Poniamo l'accento su "possibile", ma quello che interessa è il contenuto della nota, nella quale si rileva come l'Europa abbia gestito in ritardo e male l'emergenza sanitaria, il che ha provocato la morte di 185 mila persone. Una seconda ondata sarebbe letale per l'economia europea e, dunque, è indispensabile una risposta coordinata e comune alla diffusione virale.

La nota ricorda la nostra richiesta di un ministro alla Salute europeo.

Nella lettera manca la firma dell'Italia, cioè del presidente Conte. Perche mai? 
Perché è un illustre sconosciuto.

Un esempio? Il Mes, il Meccanismo europeo di Stabilità. 

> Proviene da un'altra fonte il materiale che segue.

(* ===== verification/Administration.v ===== *)
(** * The other commands with a body

    Models the commands of [src/src/command] that answer about the server
    ([server.rs]), the geographic ones ([geo.rs]), [AUTH] ([auth.rs]) and the
    answers to those of publish and subscribe ([pubsub.rs]), over any engine; the
    whole enum [Command] with its dispatch; and the geographic operations of the
    store as such an engine's. *)
From S2P Require Import Prelude Interfaces SdsNumeric ZdbValue Numbers Floats Storage Commands.
From S2P Require Memory Bitmap Geography Geohash RTree GeoSet.
Local Open Scope Z_scope.

(** The text of a message. *)
Definition text_of (b : bytes) : string := String.string_of_list_ascii ((fun c => Ascii.ascii_of_nat (Z.to_nat c)) <$> b).

Section Administration.
Context {M : Type} {ops : StorageOps M} {geo : GeoOps M}.
Notation execution := (action M Value).

(** ** The server *)

Definition info_line (s : string) : bytes := ascii_bytes s ++ [13; 10].

(** The answer to a section; the number of keys is 0 when it is not to be had. *)
Definition InfoCommand (section : option bytes) : execution :=
  match section with
  | None => aret (VStr (concat (info_line <$>
      ["# Server"; "zumic_version:0.4.0"; "zumic_mode:standalone"; "os:Linux"; "arch_bits:64"]%string)))
  | Some s =>
      if bool_decide (s = ascii_bytes "server") then aret (VStr (concat (info_line <$>
        ["# Server"; "zumic_version:0.4.0"; "zumic_mode:standalone"; "os:Linux"; "arch_bits:64"]%string)))
      else if bool_decide (s = ascii_bytes "memory") then
        aret (VStr (concat (info_line <$> ["# Memory"; "used_memory:0"; "used_memory_human:0B"]%string)))
      else if bool_decide (s = ascii_bytes "stats") then fun m =>
        '(r, m) ← st_dbsize m;
        let n := match r with Ok n => n | Err _ => 0%nat end in
        aret (VStr (info_line "# Stats" ++ ascii_bytes "total_keys:" ++ fmt_int (Z.of_nat n) ++ [13; 10]
                    ++ info_line "total_commands_processed:0")) m
      else araise (InvalidArgument (String.append "Unknown section: " (text_of s)))
  end.

(** The clock gives seconds and microseconds since 1970; before it is an error. *)
Definition TimeCommand (now : option (Z * Z)) : execution :=
  match now with
  | Some (seconds, micros) => aret (VArray [VInt (wraps 64 seconds); VInt micros])
  | None => araise (InvalidArgument "Time error: second time provided was later than self")
  end.

Definition SelectCommand (db : Z) : execution :=
  if db =? 0 then aret (str "OK")
  else araise (InvalidArgument (String.append "DB index is out of range. Zumic supports only DB 0, got " (text_of (fmt_int db)))).

Definition BgSaveCommand : execution := let! _ := st_save in aret (str "Background saving started").

Definition ShutdownCommand (save : bool) : execution :=
  let! _ := (if save then st_save else aret tt) in araise ServerShutdown.

(** ** Authentication and channels *)

(** The password is compared with the text at the key of the user. *)
Definition AuthCommand (user pass : bytes) : execution :=
  let! stored := st_get (ascii_bytes "user:" ++ user) in
  match stored with
  | Some (VStr s) =>
      if negb (is_utf8 s) then araise InvalidType
      else aret (str (if bool_decide (s = pass) then "AUTH_OK" else "AUTH_FAILED"))
  | Some _ => araise InvalidType
  | None => aret (str "USER_NOT_FOUND")
  end.

Definition SubscribeCommand (channels : list bytes) : execution := aret VNull.
Definition UnsubscribeCommand (channels : list bytes) : execution := aret VNull.
Definition PublishCommand (channel : bytes) (message : Value) : execution := aret (VInt 1).

(** ** Geography *)

(** The points one after the other: those before an error stay. *)
Fixpoint geo_add_all (key : bytes) (points : list (f64 * f64 * bytes)) (added : Z) : action M Z :=
  match points with
  | [] => aret added
  | (lon, lat, m) :: points =>
      let! new := st_geo_add key lon lat m in
      geo_add_all key points (if new : bool then added + 1 else added)
  end.

Definition GeoAddCommand (key : bytes) (points : list (f64 * f64 * bytes)) : execution :=
  let! added := geo_add_all key points 0 in aret (VInt added).

Definition unit_or_m (u : option bytes) : bytes := default (ascii_bytes "m") u.

Definition GetDistCommand (key m1 m2 : bytes) (u : option bytes) : execution :=
  let! d := st_geo_dist key m1 m2 (unit_or_m u) in
  aret (match d with Some d => VFloat d | None => VNull end).

Fixpoint positions (key : bytes) (members : list bytes) (out : list Value) : action M (list Value) :=
  match members with
  | [] => aret out
  | m :: members =>
      let! p := st_geo_pos key m in
      positions key members (out ++ [match p with Some (lon, lat) => VArray [VFloat lon; VFloat lat] | None => VNull end])
  end.

Definition GeoPosCommand (key : bytes) (members : list bytes) : execution :=
  let! l := positions key members [] in aret (VArray l).

Definition found_value (x : bytes * f64 * (f64 * f64)) : Value :=
  VArray [VStr x.1.1; VFloat x.1.2; VFloat x.2.1; VFloat x.2.2].

Definition GeoRadiusCommand (key : bytes) (lon lat radius : f64) (u : option bytes) : execution :=
  let! l := st_geo_radius key lon lat radius (unit_or_m u) in aret (VArray (found_value <$> l)).

(** The command looks the member up itself. *)
Definition GeoRadiusByMemberCommand (key member : bytes) (radius : f64) (u : option bytes) : execution :=
  let! p := st_geo_pos key member in
  match p with
  | None => aret (VArray [])
  | Some (lon, lat) => let! l := st_geo_radius key lon lat radius (unit_or_m u) in aret (VArray (found_value <$> l))
  end.

(** ** The whole dispatch *)

(** The commands of channels, streams and time series whose body is [unimplemented!]. *)
Inductive Unfinished : Type :=
| PSubscribe | PUnsubscribe | PubSub
| XAdd | XRead | XRange | XRevRange | XLen | XDel | XTrim | XGroupCreate | XAck
| TsCreate | TsAdd | TsGet | TsRange | TsDel.

(** The enum [Command]: the variants of [Commands.Command], and the others.  [TIME]
    takes what the clock says when it is executed. *)
Inductive AnyCommand : Type :=
| OnKeyspace (command : Command)
| Auth (user pass : bytes)
| GeoAdd (key : bytes) (points : list (f64 * f64 * bytes))
| GeoDist (key member1 member2 : bytes) (unit : option bytes)
| GeoPos (key : bytes) (members : list bytes)
| GeoRadius (key : bytes) (lon lat radius : f64) (unit : option bytes)
| GeoRadiusByMember (key member : bytes) (radius : f64) (unit : option bytes)
| Subscribe (channels : list bytes) | Unsubscribe (channels : list bytes) | Publish (channel : bytes) (message : Value)
| Info (section : option bytes) | Time (now : option (Z * Z)) | Select (db : Z) | BgSave | Shutdown (save : bool)
| UnfinishedYet (command : Unfinished).

Section Dispatch.
Context {hash_order : HashOrder (bytes * bytes)} {pair_rand : Memory.Rand (bytes * bytes)}.
Context {text : FloatText} (cpu : Bitmap.CpuFeatures).

Definition execute_any (command : AnyCommand) : execution :=
  match command with
  | OnKeyspace command => execute cpu command
  | Auth user pass => AuthCommand user pass
  | GeoAdd key points => GeoAddCommand key points
  | GeoDist key m1 m2 u => GetDistCommand key m1 m2 u
  | GeoPos key members => GeoPosCommand key members
  | GeoRadius key lon lat radius u => GeoRadiusCommand key lon lat radius u
  | GeoRadiusByMember key member radius u => GeoRadiusByMemberCommand key member radius u
  | Subscribe channels => SubscribeCommand channels
  | Unsubscribe channels => UnsubscribeCommand channels
  | Publish channel message => PublishCommand channel message
  | Info section => InfoCommand section
  | Time now => TimeCommand now
  | Select db => SelectCommand db
  | BgSave => BgSaveCommand
  | Shutdown save => ShutdownCommand save
  | UnfinishedYet _ => apanic
  end.
End Dispatch.
End Administration.

(** ** The store in memory *)

Section Store.
Context {libm : Libm} {point_order : HashOrder (bytes * Geography.GeoPoint)}.

Definition pair_of (p : Geography.GeoPoint) : f64 * f64 := (Geography.lon p, Geography.lat p).

(** The result of an operation changed. *)
Definition amap {S A B} (f : A -> B) (c : action S A) : action S B := let! x := c in aret (f x).

#[export] Instance memory_geo : GeoOps (Memory.InMemoryStore GeoSet.GeoSet) := {|
  st_geo_add key lon lat m := GeoSet.geo_add key (Geography.mkPoint lon lat) m;
  st_geo_pos key m := amap (fmap pair_of) (GeoSet.geo_pos key m);
  st_geo_dist key m1 m2 u := GeoSet.geo_dist key m1 m2 u;
  st_geo_radius key lon lat r u :=
    amap (fmap (fun x => (x.1, pair_of x.2))) (GeoSet.geo_radius key (Geography.mkPoint lon lat) r u);
  st_geo_radius_by_member key m r u :=
    amap (fmap (fun x => (x.1, pair_of x.2))) (GeoSet.geo_radius_by_member key m r u);
|}.

(** What [GEOADD] has put into a key [GEOPOS] gives back; a point that is not on
    the map is counted as added and not to be found. *)
Lemma geo_add_pos key p name (s s' : Memory.InMemoryStore GeoSet.GeoSet) b :
  is_utf8 name = true -> GeoSet.geo_add key p name s = Some (Ok b, s') ->
  GeoSet.geo_pos key name s' =
    Some (Ok (if GeoSet.validate_coords p then Some p
              else g ← Memory.geo s !! key; GeoSet.geo_get name g), s') /\
  b = bool_decide ((g ← Memory.geo s !! key; GeoSet.geo_get name g) = None).
Proof.
  intros Hu. unfold GeoSet.geo_add. rewrite Hu. cbn [negb].
  set (g := default GeoSet.geo_new (Memory.geo s !! key)).
  assert ((g ← Memory.geo s !! key; GeoSet.geo_get name g) = GeoSet.geo_get name g) as ->.
  { subst g. destruct (Memory.geo s !! key) as [g|]; [done|]. symmetry. apply lookup_empty. }
  generalize g. clear g. intros g (g' & Hg & He)%bind_Some. injection He as <- <-.
  assert (GeoSet.geo_get name g' = if GeoSet.validate_coords p then Some p else GeoSet.geo_get name g) as Hget.
  { unfold GeoSet.add in Hg. destruct (GeoSet.validate_coords p); cbn [negb] in Hg; [|by injection Hg as <-].
    apply bind_Some in Hg as (t & _ & Hg). injection Hg as <-. apply lookup_insert_eq. }
  unfold GeoSet.geo_pos. cbn [GeoSet.with_geo Memory.geo]. rewrite lookup_insert_eq, Hu, Hget. split; [reflexivity|].
  destruct (GeoSet.geo_get name g); done.
Qed.
End Store.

Il governo Conte 1 e 2 lo ha approvato chiedendo modifiche che sono state accordate dalla Ue, ma se ne discute ancora, scegliendo di fare ulteriore debito, a carico del contribuente italiano, con l'emissione dei Btp. 
Si preferisce, inoltre, all'attuale Mes, il futuro Recovery Fund, che avrà le stesse condizionalità e controlli del Mes.

Il nostro Paese può, così, essere credibile? 
No, ovviamente. Meglio ignorarci, così da diventare "illustre sconosciuto".